Dublin among locations to benefit as banks plan London exit
After Brexit large US banks are likely need a new legal base for access to EU markets
London’s financial district of Canary Wharf. Photograph: Reuters
Banks have already begun to take action to shift operations out of the UK, but most of their staff will have to wait several months to find out how many thousands of them will be asked to move to fledgling financial hotspots including Dublin, Paris, and Frankfurt.
Investment banks, who donated heavily to the Remain campaign, have reacted immediately to Britain’s referendum result, with some of London’s largest institutions approaching regulators to secure licences and lining up executives to relocate.
The big US banks - JPMorgan Chase, Goldman Sachs, Bank of America, Citigroup and Morgan Stanley - have large operations employing tens of thousands of people in the UK. They have historically set up their regulated businesses in Britain and then used its right to “passport” into the rest of the 28-member bloc.
But lawyers are warning that after Brexit, they would likely need a new legal home base, so they are preparing to shift at least some work to cities such as Dublin, Paris and Frankfurt.
UK banks were also re-evaluating what to do with their businesses that trade EU - as opposed to UK - securities, because many analysts assume that clearing of those products will move to the continent.
HSBC said before the vote that it could move as many as 1,000 trading jobs to Paris in the event of a Leave.
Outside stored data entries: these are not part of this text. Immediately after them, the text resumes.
(** C8. [stopConversation] is idempotent: after one call the four refs are
    [null], [aiState] is ['idle'], [isActive] is [false] and
    [timeRemaining] is [CONVERSATION_DURATION]; a second call from there
    leaves the state, the refs, the running intervals and the pending
    timeouts as they are, closes nothing, and only repeats the three
    setter calls with the values already held. *)
Theorem stopConversation_idempotent (w : world) :
  let w1 := run stopConversation w in
  let w2 := run stopConversation w1 in
  (pcRef (rf w1) = None /\ dataChannelRef (rf w1) = None /\
   audioElementRef (rf w1) = None /\ timerRef (rf w1) = None) /\
  aiState (st w1) = idle /\
  isActive (st w1) = false /\
  timeRemaining (st w1) = CONVERSATION_DURATION /\
  st w2 = st w1 /\ rf w2 = rf w1 /\
  intervals w2 = intervals w1 /\ timeouts w2 = timeouts w1 /\
  log w2 = log w1 ++ [SetAIState idle; SetIsActive false;
                      SetTimeRemaining CONVERSATION_DURATION].
Proof.
  intros w1 w2.
  assert (Hr : rf w1 = initial_refs) by apply stopConversation_refs.
  assert (Hs := stopConversation_state w). fold w1 in Hs.
  subst w2. rewrite (stopConversation_null_refs w1 Hr).
  cbn [st rf intervals timeouts log]. rewrite Hr, Hs. cbn.
  repeat split; reflexivity.
Qed.

(** ** [startConversation] *)

Lemma startConversation_normal (env : start_env) (w : world) :
  result (startConversation env) w = Normal tt.
Proof.
  unfold startConversation, result, try_catch.
  destruct (startConversation_body env w) as [[[]|e] w1]; reflexivity.
Qed.

Lemma startConversation_caught (env : start_env) (w w1 : world) (e : exn) :
  startConversation_body env w = (Throw e, w1) ->
  run (startConversation env) w =
  mkWorld (mkState idle (timeRemaining (st w1)) false
                   (transcript (st w1)) (imageEffect (st w1)))
          (rf w1) (intervals w1) (timeouts w1)
          (log w1 ++ [Console_error "Error starting conversation:" e;
                      SetAIState idle; SetIsActive false]).
Proof.
  intros H. unfold startConversation, run, try_catch. rewrite H.
  js. rewrite <- !app_assoc. reflexivity.
Qed.

Lemma startConversation_not_ok (env : start_env) (w : world)
      (r : http_response) (data message : value) :
  session_fetch env = Some r ->
  json r = Some data ->
  ok r = false ->
  property data "error" = Some message ->
  exists w1,
    startConversation_body env w =
    (Throw (Error (js_or message (JString "Failed to create session"))), w1).
Proof.
  intros Hf Hj Hok Hm. unfold startConversation_body.
  js. rewrite Hf. js. rewrite Hj. js. rewrite Hok. js. rewrite Hm. js.
  eexists. reflexivity.
Qed.

(** C3. No error escapes [startConversation]; when a step of its body
    throws, the error is logged and the component ends with [aiState]
    ['idle'] and [isActive] [false]; a session response that is not [ok]
    makes the body throw an [Error] carrying [data.error] or the default
    message. *)
Theorem startConversation_resets_on_error (env : start_env) (w : world) :
  result (startConversation env) w = Normal tt /\
  (forall e w1,
      startConversation_body env w = (Throw e, w1) ->
      aiState (st (run (startConversation env) w)) = idle /\
      isActive (st (run (startConversation env) w)) = false /\
      log (run (startConversation env) w) =
      log w1 ++ [Console_error "Error starting conversation:" e;
                 SetAIState idle; SetIsActive false]) /\
  (forall r data message,
      session_fetch env = Some r ->
      json r = Some data ->
      ok r = false ->
      property data "error" = Some message ->
      exists w1,
        startConversation_body env w =
        (Throw (Error (js_or message (JString "Failed to create session"))), w1)).
Proof.
  split; [apply startConversation_normal|]. split.
  - intros e w1 H. rewrite (startConversation_caught env w w1 e H).
    repeat split; reflexivity.
  - intros r data message. apply startConversation_not_ok.
Qed.

(** ** [dc.onmessage]: the dispatch on [msg.type] *)

(** The message types the handler compares [msg.type] with, in the order
    of its [if] chain. *)
Definition recognized_types : list string :=
  [ "session.created";
    "response.audio.delta";
    "response.audio.done";
    "input_audio_buffer.speech_started";
    "conversation.item.input_audio_transcription.completed";
    "response.function_call_arguments.done";
    "response.done" ].

(** A message of type [lit] that carries a spoken transcript and no other
    field. *)
Definition sample_message (lit : string) : value :=
  JObject
    [ ("type", JString lit);
      ("response",
       JObject
         [ ("output",
            JArray
              [ JObject
                  [ ("content",
                     JArray [ JObject [ ("transcript", JString "Hello") ] ]) ] ]) ]) ].

(** The world after a call that only logged [calls]. *)
Definition logged (w : world) (calls : list call) : world :=
  mkWorld (st w) (rf w) (intervals w) (timeouts w) (log w ++ calls).

Lemma is_string_true (t : value) (lit : string) :
  is_string t lit = true <-> t = JString lit.
Proof.
  destruct t; cbn; try (split; [discriminate | intros H; discriminate H]).
  rewrite String.eqb_eq. split; [intros -> | intros [= ->]]; reflexivity.
Qed.

Lemma is_string_false (t : value) (lit : string) :
  t <> JString lit -> is_string t lit = false.
Proof.
  intros H. destruct (is_string t lit) eqn:E; [|reflexivity].
  apply is_string_true in E. contradiction.
Qed.

Lemma onmessage_unrecognized (data : string) (w : world) (msg t : value) :
  JSON_parse data = Some msg ->
  property msg "type" = Some t ->
  (forall lit, In lit recognized_types -> t <> JString lit) ->
  onmessage data w = (Normal tt, logged w [Console_log "Message:" t]).
Proof.
  intros Hp Ht Hout.
  assert (H : forall lit, In lit recognized_types -> is_string t lit = false)
    by (intros lit Hin; apply is_string_false, Hout, Hin).
  unfold onmessage, onmessage_body, logged. js. cbn [to_string].
  rewrite Hp. js. rewrite Ht. js.
  rewrite !H by (cbn; tauto). reflexivity.
Qed.


(** ** [dc.onmessage] on every input *)

(** Case analysis on whatever the evaluation is stuck on. *)
Ltac destruct_stuck t :=
  match t with
  | context [match ?y with _ => _ end] => destruct_stuck y
  | _ => destruct t eqn:?
  end.

Ltac js_cases :=
  repeat (js; cbn [to_string];
          match goal with
          | |- context [match ?x with _ => _ end] => destruct_stuck x
          end);
  js.

(** What a message can never touch: the refs, the running intervals, the
    countdown and the activity flag; nor does the handler throw. *)
Lemma onmessage_frame (data : string) (w : world) :
  result (onmessage data) w = Normal tt /\
  rf (run (onmessage data) w) = rf w /\
  intervals (run (onmessage data) w) = intervals w /\
  timeRemaining (st (run (onmessage data) w)) = timeRemaining (st w) /\
  isActive (st (run (onmessage data) w)) = isActive (st w).
Proof.
  destruct w as [[a t i tr im] r iv n l].
  unfold onmessage, onmessage_body.
  js_cases; repeat split; reflexivity.
Qed.


Lemma template_prefix (prefix : string) (v : value) (line : string) :
  template prefix v = Some line ->
  exists s, to_string v = Some s /\ line = String.append prefix s.
Proof.
  unfold template. destruct (to_string v) as [s|]; [|discriminate].
  intros [= <-]. exists s. split; reflexivity.
Qed.

(** What a message does to the transcript: nothing, or one line added at
    the end, ["You: ..."] for a completed input transcription and
    ["AI: ..."] for a finished response with a transcript. *)
Lemma onmessage_transcript (data : string) (w : world) :
  transcript (st (run (onmessage data) w)) = transcript (st w) \/
  exists msg s,
    JSON_parse data = Some msg /\
    ((property msg "type" =
        Some (JString "conversation.item.input_audio_transcription.completed") /\
      transcript (st (run (onmessage data) w)) =
        transcript (st w) ++ [String.append "You: " s]) \/
     (property msg "type" = Some (JString "response.done") /\
      transcript (st (run (onmessage data) w)) =
        transcript (st w) ++ [String.append "AI: " s])).
Proof.
  destruct w as [[a t i tr im] r iv n l].
  unfold onmessage, onmessage_body.
  js_cases; try (left; reflexivity); right;
    repeat match goal with
           | H : is_string _ _ = true |- _ => apply is_string_true in H; subst
           | H : template _ _ = Some _ |- _ =>
               apply template_prefix in H; destruct H as (? & _ & ->)
           end;
    eexists; eexists; (split; [reflexivity|]);
    first [ left; split; [assumption | reflexivity]
          | right; split; [assumption | reflexivity] ].
Qed.

(** A value whose properties can be read at all never throws on a read. *)
Lemma property_defined (v x : value) (k k' : string) :
  property v k = Some x -> property v k' <> None.
Proof. destruct v; cbn; intros H; discriminate. Qed.

Ltac property_absurd :=
  match goal with
  | H1 : property ?v _ = Some _, H2 : property ?v _ = None |- _ =>
      exfalso; exact (property_defined _ _ _ _ H1 H2)
  end.

(** An exception inside the handler is caught, and it was thrown before
    the handler changed anything: only the console has been written to. *)
Lemma onmessage_caught (data : string) (w w1 : world) (e : exn) :
  onmessage_body data w = (Throw e, w1) ->
  (w1 = w \/ exists t, w1 = logged w [Console_log "Message:" t]) /\
  onmessage data w =
  (Normal tt, logged w1 [Console_error "Error processing message:" e]).
Proof.
  destruct w as [[a t i tr im] r iv n l].
  unfold onmessage. js. intros H. rewrite H. split; [|reflexivity].
  revert H. unfold onmessage_body, logged.
  js_cases; try property_absurd; intros [= <- <-];
    try (left; reflexivity); right; eexists; reflexivity.
Qed.

Lemma onmessage_not_json (data : string) (w : world) :
  JSON_parse data = None ->
  onmessage_body data w = (Throw SyntaxError, w).
Proof.
  intros H. unfold onmessage_body. js. cbn [to_string]. rewrite H. js.
  reflexivity.
Qed.

Lemma onmessage_null (data : string) (w : world) :
  JSON_parse data = Some JNull ->
  onmessage_body data w = (Throw TypeError, w).
Proof.
  intros H. unfold onmessage_body. js. cbn [to_string]. rewrite H. js.
  reflexivity.
Qed.

Lemma onmessage_bad_arguments (data : string) (w : world) (msg raw : value)
      (text : string) :
  JSON_parse data = Some msg ->
  property msg "type" = Some (JString "response.function_call_arguments.done") ->
  property msg "arguments" = Some raw ->
  to_string raw = Some text ->
  JSON_parse text = None ->
  onmessage_body data w =
  (Throw SyntaxError,
   logged w [Console_log "Message:" (JString "response.function_call_arguments.done")]).
Proof.
  intros Hp Ht Ha Hs Hn. unfold onmessage_body, logged. js. cbn [to_string].
  rewrite Hp. js. rewrite Ht. js. cbn. rewrite Ha. js. rewrite Hs. js.
  rewrite Hn. js. reflexivity.
Qed.


(** ** [dc.onmessage]: the tool-call branch *)

Lemma onmessage_function_call (data : string) (w : world)
      (msg raw args name call_id effect : value) (text : string) :
  JSON_parse data = Some msg ->
  property msg "type" = Some (JString "response.function_call_arguments.done") ->
  property msg "arguments" = Some raw ->
  to_string raw = Some text ->
  JSON_parse text = Some args ->
  property msg "name" = Some name ->
  property msg "call_id" = Some call_id ->
  property args "effect" = Some effect ->
  onmessage data w =
  (Normal tt,
   if is_string name "add_effect_to_image" && truthy effect then
     mkWorld (mkState (aiState (st w)) (timeRemaining (st w)) (isActive (st w))
                      (transcript (st w)) effect)
             (rf w) (intervals w) (S (timeouts w))
             (log w ++
              [ Console_log "Message:" (JString "response.function_call_arguments.done");
                SetImageEffect effect;
                SetTimeout 2000;
                Send (JSON_stringify (functionOutput call_id effect));
                Send (JSON_stringify response_create) ])
   else
     logged w
       [ Console_log "Message:" (JString "response.function_call_arguments.done");
         Send (JSON_stringify (functionOutput call_id effect));
         Send (JSON_stringify response_create) ]).
Proof.
  intros Hp Ht Ha Hs Hj Hn Hc He.
  destruct w as [[a t i tr im] r iv n l].
  unfold onmessage, onmessage_body, logged. js. cbn [to_string].
  rewrite Hp. js. rewrite Ht. js. cbn. rewrite Ha. js. rewrite Hs. js.
  rewrite Hj. js. rewrite Hn. js.
  destruct (is_string name "add_effect_to_image"); js.
  - rewrite He. js. destruct (truthy effect); js.
    + rewrite Hc. js. cbn [andb]. rewrite <- !app_assoc. reflexivity.
    + rewrite Hc. js. cbn [andb]. rewrite <- !app_assoc. reflexivity.
  - rewrite Hc. js. rewrite He. js.
    cbn [andb]. rewrite <- !app_assoc. reflexivity.
Qed.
But because the bank already has a Paris office, it could defer any decision until right before the UK’s exit comes into effect.
The danger to the UK’s financial services sector was highlighted by François Villeroy de Galhau, France’s central bank governor, who warned that banks would lose “passporting” rights to operate in the EU if Britain leaves the single market.
The UK could try to adopt the path followed by Norway, which is a member of the European Economic Area but not the EU. But that has drawbacks: it requires Britain to implement all of the EU’s rules without having a say in writing them.
And Jonathan Hill, the Briton who resigned at the weekend as EU’s commissioner for financial services, told the Financial Times that he was not sure an arrangement would work. “Most approaches that offer access come with free movement of people and I can’t see that flying given the weight of immigration as an issue in the referendum debate,” he said.
The US banks, therefore, are already preparing for the contingency that the right to sell financial products and services from Britain to EU clients could be partially or entirely abolished.
“We’ll get on with it,” said a senior executive at one large US bank. “We’ve started to think about how we put people in our existing offices and entities in Europe. We are already rebalancing our footprint.”
“Some stuff will move quickly - we’ll travel at the pace of the slowest link,” said the executive. “Regulatory approvals and permissions can take time - we will look ahead at all the circumstances and ask what do we need to continue to serve our clients.”
Damian Carolan of Allen & Overy said it would typically take banks 2-3 months to put a licence application together. They would then have to wait for about six months for approval for an investment bank or brokerage, or nine months for a retail bank.
But he warned that those timetables could be extended, saying: “That’s in normal times . . . In these times, you will have a number of onshore regulators getting numerous questions.”
Many of the US banks have been quietly bulking up European entities outside the UK, allowing them to transfer some activities quite quickly. But most of them still lack sufficient licences to carry out many of the operations they at present run out of London.
“If you don’t have a [full EU] licence [outside the UK] then you need to start work right away,” said the head of investment banking at a large group.
Jamie Dimon, JPMorgan chief executive, warned before the referendum that as many as 4,000 jobs could be shifted out of the UK. But investment bank boss Daniel Pinto - whose unit employs most of JPMorgan’s 16,000 staff in Britain - told the FT that the US group hoped to keep most of its UK investment bank intact. The bank would “need to figure out a way to deal with” some specific products and services, such as global custody and corporate deposits, but he said any moves would be gradual.
“We will not start moving people until we have clarity on what we will be allowed to do from the UK once the negotiations [on the terms of the country’s exit from the EU] start to take shape,” he said.
Jonathan Lewis, head of Japan’s Nomura International, which employs about 2,600 staff in London, said it would have to “wait and see” how things unfolded before making any big decisions about its locations or operating structures.
But his base case was that the UK would be left at a disadvantage. “I don’t see how anyone can say with any certainty that passporting will continue. Switzerland doesn’t have passporting, neither does the US, so we cannot assume we will,” he said.
Morgan Stanley had previously warned that 1,000 of its London jobs could move in the event of a Leave vote, but on Friday categorically denied a report that it had already decided 2,000 workers were being moved to either Dublin or Frankfurt.